■ Exercise aim ■
Please give nothing except the number of lines in the records below that include the word "monad".

■ Study material ■
(* ===== verification/Effects.v ===== *)
(** * Effects of a session: environment, trace and the session monad

    A session talks to a client connection, dialled connections, the token
    provider, the context and the entropy source.  [Env] is the interface to
    all of them; every call is recorded, with its result, as one event of the
    trace.  The session theorems are about traces and hold for every
    environment. *)

From S2P Require Import Prelude GoStrings GoHttp Errors.

(** ** Data *)

(** Dialled connections, numbered in dial order. *)
Abbreviation conn := nat.

(** [req.WriteProxy] (absolute form) and [req.Write] (origin form). *)
Inductive wire := ProxyForm | OriginForm.

(** The upstream proxy, or a direct dial: the host it was dialled for and
    the address given to the dialer. *)
Inductive dial_kind :=
| DialUpstream
| DialDirect (bound target : string).

(** What is written to the client: a response serialised by [resp.Write], or
    octets serialised by hand, for an interim response and for a successful
    CONNECT. *)
Inductive client_msg :=
| CResponse (r : response)
| CInterim (s : string)
| CConnect (s : string).

Inductive event :=
| EvRead (r : error + request)                        (* http.ReadRequest(reqReader) *)
| EvCtx (isdone : bool)                               (* select on ctx.Done() *)
| EvToken (r : error + string)                        (* Provider.GetToken() *)
| EvDial (c : conn) (k : dial_kind) (e : option error)
| EvSend (c : conn) (f : wire) (req : request)        (* a request write starts *)
| EvSent (c : conn) (e : option error)                (* ... and its result *)
| EvPoll (c : conn) (r : option (option error))       (* select on written *)
| EvResp (c : conn) (r : error + response)            (* http.ReadResponse *)
| EvClient (m : client_msg) (e : option error)        (* a write to the client *)
| EvTunnel (c : conn)                                 (* forwardTunnel, run to its end *)
| EvRandom (s : string)                               (* crypto/rand *)
| EvReadDeadlineClient (armed : bool)
| EvReadDeadline (c : conn) (armed : bool)
| EvWriteDeadline (c : conn) (armed : bool)
| EvKeepAliveClient
| EvKeepAlive (c : conn)
| EvIdle (b : bool)                                   (* s.idle, under s.mu *)
| EvDrainClient                                       (* io.Copy(io.Discard, conn) *)
| EvClose (c : conn)
| EvCloseWriteClient
| EvCloseClient.

Class Env (W : Type) := {
  env_read_request : W -> (error + request) * W;
  env_ctx_done : W -> bool * W;
  env_get_token : W -> (error + string) * W;
  env_dial : dial_kind -> W -> option error * W;
  env_write_request : conn -> wire -> request -> W -> option error * W;
  env_start_upload : conn -> wire -> request -> W -> W;
  env_poll_upload : conn -> W -> option (option error) * W;
  env_join_upload : conn -> W -> option error * W;
  env_read_response : conn -> request -> W -> (error + response) * W;
  env_write_client : client_msg -> W -> option error * W;
  env_tunnel : conn -> W -> W;
  env_random : W -> string * W
}.

(** ** The monad *)

(** The session's mutable state: [st_proxy] is [s.proxyConn] (its reader is
    created with it), [st_next] numbers the next dialled connection. *)
Record st (W : Type) := mk_st {
  st_world : W;
  st_trace : list event;
  st_next : conn;
  st_proxy : option conn
}.
Arguments mk_st {W}.
Arguments st_world {W}.
Arguments st_trace {W}.
Arguments st_next {W}.
Arguments st_proxy {W}.

(** [OutOfFuel]: the bounded run stopped while a loop was still going. *)
Inductive outcome (A : Type) := Done (a : A) | OutOfFuel.
Arguments Done {A}.
Arguments OutOfFuel {A}.

Definition M (W A : Type) : Type := st W -> outcome A * st W.

Definition ret {W A} (a : A) : M W A := fun s => (Done a, s).

Definition bind {W A B} (m : M W A) (k : A -> M W B) : M W B := fun s =>
  match m s with
  | (Done a, s') => k a s'
  | (OutOfFuel, s') => (OutOfFuel, s')
  end.

Definition out_of_fuel {W A} : M W A := fun s => (OutOfFuel, s).

Declare Scope session_scope.
Delimit Scope session_scope with session.
Notation "x <- m ;; k" := (bind m (fun x => k))
  (at level 100, m at next level, right associativity) : session_scope.
Notation "m ;; k" := (bind m (fun _ => k))
  (at level 100, right associativity) : session_scope.
Open Scope session_scope.

Definition emit {W} (e : event) : M W unit := fun s =>
  (Done tt, mk_st (st_world s) (st_trace s ++ [e]) (st_next s) (st_proxy s)).

(** A call to the environment, recorded with its result. *)
Definition call {W X} (f : W -> X * W) (ev : X -> event) : M W X := fun s =>
  let '(x, w) := f (st_world s) in
  (Done x, mk_st w (st_trace s ++ [ev x]) (st_next s) (st_proxy s)).

Definition get_proxy {W} : M W (option conn) := fun s => (Done (st_proxy s), s).
Definition set_proxy {W} (p : option conn) : M W unit := fun s =>
  (Done tt, mk_st (st_world s) (st_trace s) (st_next s) p).

Section Prims.
Context {W : Type} `{Env W}.

Definition read_request : M W (error + request) := call env_read_request EvRead.
Definition ctx_done : M W bool := call env_ctx_done EvCtx.
Definition get_token : M W (error + string) := call env_get_token EvToken.
Definition read_response (c : conn) (req : request) : M W (error + response) :=
  call (env_read_response c req) (EvResp c).
Definition write_client (m : client_msg) : M W (option error) :=
  call (env_write_client m) (EvClient m).
Definition random : M W string := call env_random EvRandom.
Definition poll_upload (c : conn) : M W (option (option error)) :=
  call (env_poll_upload c) (EvPoll c).
Definition join_upload (c : conn) : M W (option error) :=
  call (env_join_upload c) (EvSent c).
Definition tunnel (c : conn) : M W unit :=
  call (fun w => (tt, env_tunnel c w)) (fun _ => EvTunnel c).

(** A dial takes the next connection number, whether or not it succeeds. *)
Definition dial (k : dial_kind) : M W (error + conn) := fun s =>
  let c := st_next s in
  let '(e, w) := env_dial k (st_world s) in
  (Done (match e with Some err => inl err | None => inr c end),
   mk_st w (st_trace s ++ [EvDial c k e]) (S c) (st_proxy s)).

(** A blocking request write. *)
Definition send (c : conn) (f : wire) (req : request) : M W (option error) :=
  emit (EvSend c f req) ;; call (env_write_request c f req) (EvSent c).

(** A request write running in its own goroutine. *)
Definition start_upload (c : conn) (f : wire) (req : request) : M W unit :=
  call (fun w => (tt, env_start_upload c f req w)) (fun _ => EvSend c f req).

End Prims.

(** ** A unary logic for the monad *)

(** From a state satisfying [P], a finished run satisfies [Q], and a run cut
    short by its fuel satisfies [R]. *)
Definition triple {W A} (P : st W -> Prop) (m : M W A) (Q : A -> st W -> Prop)
    (R : st W -> Prop) : Prop :=
  forall s, P s -> match m s with
                   | (Done a, s') => Q a s'
                   | (OutOfFuel, s') => R s'
                   end.

Section Logic.
Context {W : Type}.

Lemma triple_ret {A} (a : A) (P : st W -> Prop) Q R : (forall s, P s -> Q a s) -> triple P (ret a) Q R.
Proof. intros H s Hs. by apply H. Qed.

Lemma triple_bind {A B} (m : M W A) (k : A -> M W B) P Q' Q R :
  triple P m Q' R -> (forall a, triple (Q' a) (k a) Q R) -> triple P (bind m k) Q R.
Proof.
  intros Hm Hk s Hs. unfold bind. specialize (Hm s Hs).
  destruct (m s) as [[a|] s']; [by apply Hk|done].
Qed.

Lemma triple_conseq {A} (m : M W A) P P' Q Q' R R' :
  triple P' m Q' R' -> (forall s, P s -> P' s) -> (forall a s, Q' a s -> Q a s) ->
  (forall s, R' s -> R s) -> triple P m Q R.
Proof.
  intros Hm HP HQ HR s Hs. specialize (Hm s (HP s Hs)). destruct (m s) as [[a|] s']; auto.
Qed.

Lemma triple_pre {A} (m : M W A) P P' Q R :
  triple P' m Q R -> (forall s, P s -> P' s) -> triple P m Q R.
Proof. intros Hm HP s Hs. by apply Hm, HP. Qed.

Lemma triple_emit e (P : st W -> Prop) (Q : unit -> st W -> Prop) R :
  (forall s, P s -> Q tt (mk_st (st_world s) (st_trace s ++ [e]) (st_next s) (st_proxy s))) ->
  triple P (emit e) Q R.
Proof. intros H s Hs. by apply H. Qed.

Lemma triple_call {X} (f : W -> X * W) ev (P : st W -> Prop) (Q : X -> st W -> Prop) R :
  (forall s x w, P s -> f (st_world s) = (x, w) ->
     Q x (mk_st w (st_trace s ++ [ev x]) (st_next s) (st_proxy s))) ->
  triple P (call f ev) Q R.
Proof.
  intros H s Hs. unfold call. destruct (f (st_world s)) as [x w] eqn:E. by eapply H.
Qed.

Lemma triple_fuel {A} (P : st W -> Prop) (Q : A -> st W -> Prop) (R : st W -> Prop) :
  (forall s, P s -> R s) -> triple P out_of_fuel Q R.
Proof. intros H s Hs. by apply H. Qed.

End Logic.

■ Response for this exercise ■
3